Return every line of the listing below, unchanged, from its first line to the line holding "Python integers are", that line included.

[[ GIVEN ENTRIES, beginning ]]

(** * Bank ledger simulator: the bookkeeping core of [main.py]

    A shallow embedding of the classes [Transaction] and [BankAccount] and of
    the functions [find_account_by_number], [list_accounts_brief],
    [create_account], [deactivate_account] and [main_menu], followed by the
    properties of the account model and of whole sessions.

    Python integers are unbounded, so amounts and balances are [Z].  Account
    objects are mutable and shared between the module-level list [accounts]
    and the callers that hold them, so they live in a store ([heap]) and are
    designated by references.  The two sources of non-determinism,
    [uuid.uuid4()] and [datetime.now(timezone.utc)], and the two text
    channels, [input] and [print], are part of the state that every function
    threads through.  Exceptions are results: [EOFError] of [input], and
    [ValueError] of an integer that has too many digits to be written, which
    the messages of [deposit], [withdraw], the listings and the two
    [__str__] methods can raise. *)

From Stdlib Require Import ZArith NArith Ascii String Lia.
From stdpp Require Import base tactics option list strings pretty.

Local Open Scope Z_scope.
Local Open Scope string_scope.

(** ** Data model *)

(** [uuid.UUID], by its 128-bit integer value ([UUID.int]). *)
Definition UUID : Type := N.

(** An aware [datetime] in UTC, by its microseconds since the epoch. *)
Definition datetime : Type := Z.

Module Transaction.
(** The fields that [Transaction.__init__] assigns, in that order. *)
Record t : Type := mk
  { id : UUID;
    type : string;
    sender_name : option string;
    receiver_name : option string;
    amount : Z;
    status : string;
    timestamp : datetime }.
End Transaction.

Module BankAccount.
(** The attributes of a [BankAccount] object. *)
Record t : Type := mk
  { id : UUID;
    name : string;
    account_number : string;
    balance : Z;
    created_at : datetime;
    transactions : list Transaction.t;
    is_closed : bool }.

(** [BankAccount.__init__]: the five arguments are stored, the log starts
    empty and the account starts open. *)
Definition init (id : UUID) (name account_number : string) (balance : Z)
    (created_at : datetime) : t :=
  mk id name account_number balance created_at [] false.

(** Attribute assignments [self.balance = v] and the like. *)
Definition set_balance (v : Z) (a : t) : t :=
  mk (id a) (name a) (account_number a) v (created_at a)
     (transactions a) (is_closed a).

Definition set_name (v : string) (a : t) : t :=
  mk (id a) v (account_number a) (balance a) (created_at a)
     (transactions a) (is_closed a).

Definition set_is_closed (v : bool) (a : t) : t :=
  mk (id a) (name a) (account_number a) (balance a) (created_at a)
     (transactions a) v.

Definition set_transactions (v : list Transaction.t) (a : t) : t :=
  mk (id a) (name a) (account_number a) (balance a) (created_at a)
     v (is_closed a).
End BankAccount.

(** A reference to an account object: its position in the store. *)
Definition ref : Type := nat.
Bind Scope nat_scope with ref.

(** ** The state of a run *)

Record World : Type := mkWorld
  { heap : list BankAccount.t;      (* every account object ever built *)
    accounts : list ref;            (* the module-level list [accounts] *)
    stdin : list string;            (* the lines still to be read *)
    stdout : list string;           (* what was written, one entry per call *)
    entropy : nat -> UUID;          (* the value of the k-th [uuid4()] *)
    uuid_calls : nat;               (* how many [uuid4()] calls were made *)
    wallclock : nat -> datetime;    (* the value of the k-th [now()] *)
    clock_reads : nat }.            (* how many [now()] calls were made *)

Definition with_heap (h : list BankAccount.t) (w : World) : World :=
  mkWorld h (accounts w) (stdin w) (stdout w)
          (entropy w) (uuid_calls w) (wallclock w) (clock_reads w).

Definition with_accounts (l : list ref) (w : World) : World :=
  mkWorld (heap w) l (stdin w) (stdout w)
          (entropy w) (uuid_calls w) (wallclock w) (clock_reads w).

Definition with_stdin (l : list string) (w : World) : World :=
  mkWorld (heap w) (accounts w) l (stdout w)
          (entropy w) (uuid_calls w) (wallclock w) (clock_reads w).

Definition with_stdout (l : list string) (w : World) : World :=
  mkWorld (heap w) (accounts w) (stdin w) l
          (entropy w) (uuid_calls w) (wallclock w) (clock_reads w).

Definition with_uuid_calls (k : nat) (w : World) : World :=
  mkWorld (heap w) (accounts w) (stdin w) (stdout w)
          (entropy w) k (wallclock w) (clock_reads w).

Definition with_clock_reads (k : nat) (w : World) : World :=
  mkWorld (heap w) (accounts w) (stdin w) (stdout w)
          (entropy w) (uuid_calls w) (wallclock w) k.

(** ** Exceptions and the monad of the program *)

Inductive exn : Type :=
  | EOFError        (* [input] at the end of the input *)
  | ValueError      (* an integer too long to be written in decimal *)
  | DanglingRef     (* no Python counterpart: a reference outside the store *)
  | OutOfFuel.      (* no Python counterpart: a loop cut short by the model *)

(** A computation runs from a world to a result, or an exception, and the
    world it leaves behind. *)
Definition M (A : Type) : Type := World -> (exn + A) * World.

Definition ret {A : Type} (x : A) : M A := fun w => (inr x, w).

Definition raise {A : Type} (e : exn) : M A := fun w => (inl e, w).

Definition bind {A B : Type} (m : M A) (k : A -> M B) : M B :=
  fun w =>
    match m w with
    | (inr x, w') => k x w'
    | (inl e, w') => (inl e, w')
    end.

Declare Scope prog_scope.
Delimit Scope prog_scope with prog.
Bind Scope prog_scope with M.

Notation "x <- m ;; k" := (bind m (fun x => k))
  (at level 100, m at next level, right associativity) : prog_scope.
Notation "m ;; k" := (bind m (fun _ => k))
  (at level 100, k at level 200, right associativity) : prog_scope.

Local Open Scope prog_scope.

(** [print(s)] *)
Definition print (s : string) : M unit :=
  fun w => (inr tt, with_stdout (stdout w ++ [s]) w).

(** [input(prompt)]: the prompt is written, then one line is read. *)
Definition input (prompt : string) : M string :=
  fun w =>
    let w1 := with_stdout (stdout w ++ [prompt]) w in
    match stdin w1 with
    | [] => (inl EOFError, w1)
    | line :: rest => (inr line, with_stdin rest w1)
    end.

(** [uuid.uuid4()] *)
Definition uuid4 : M UUID :=
  fun w => (inr (entropy w (uuid_calls w)), with_uuid_calls (S (uuid_calls w)) w).

(** [datetime.now(timezone.utc)] *)
Definition now_utc : M datetime :=
  fun w => (inr (wallclock w (clock_reads w)),
            with_clock_reads (S (clock_reads w)) w).

(** Reading the object behind a reference. *)
Definition load (self : ref) : M BankAccount.t :=
  fun w =>
    match heap w !! self with
    | Some a => (inr a, w)
    | None => (inl DanglingRef, w)
    end.

(** [self.attr]: reading an attribute. *)
Definition getattr {A : Type} (attr : BankAccount.t -> A) (self : ref) : M A :=
  a <- load self ;; ret (attr a).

[[ GIVEN ENTRIES, end ]]

EXERCISE SOLUTION:
(** * Bank ledger simulator: the bookkeeping core of [main.py]

    A shallow embedding of the classes [Transaction] and [BankAccount] and of
    the functions [find_account_by_number], [list_accounts_brief],
    [create_account], [deactivate_account] and [main_menu], followed by the
    properties of the account model and of whole sessions.

    Python integers are unbounded, so amounts and balances are [Z].  Account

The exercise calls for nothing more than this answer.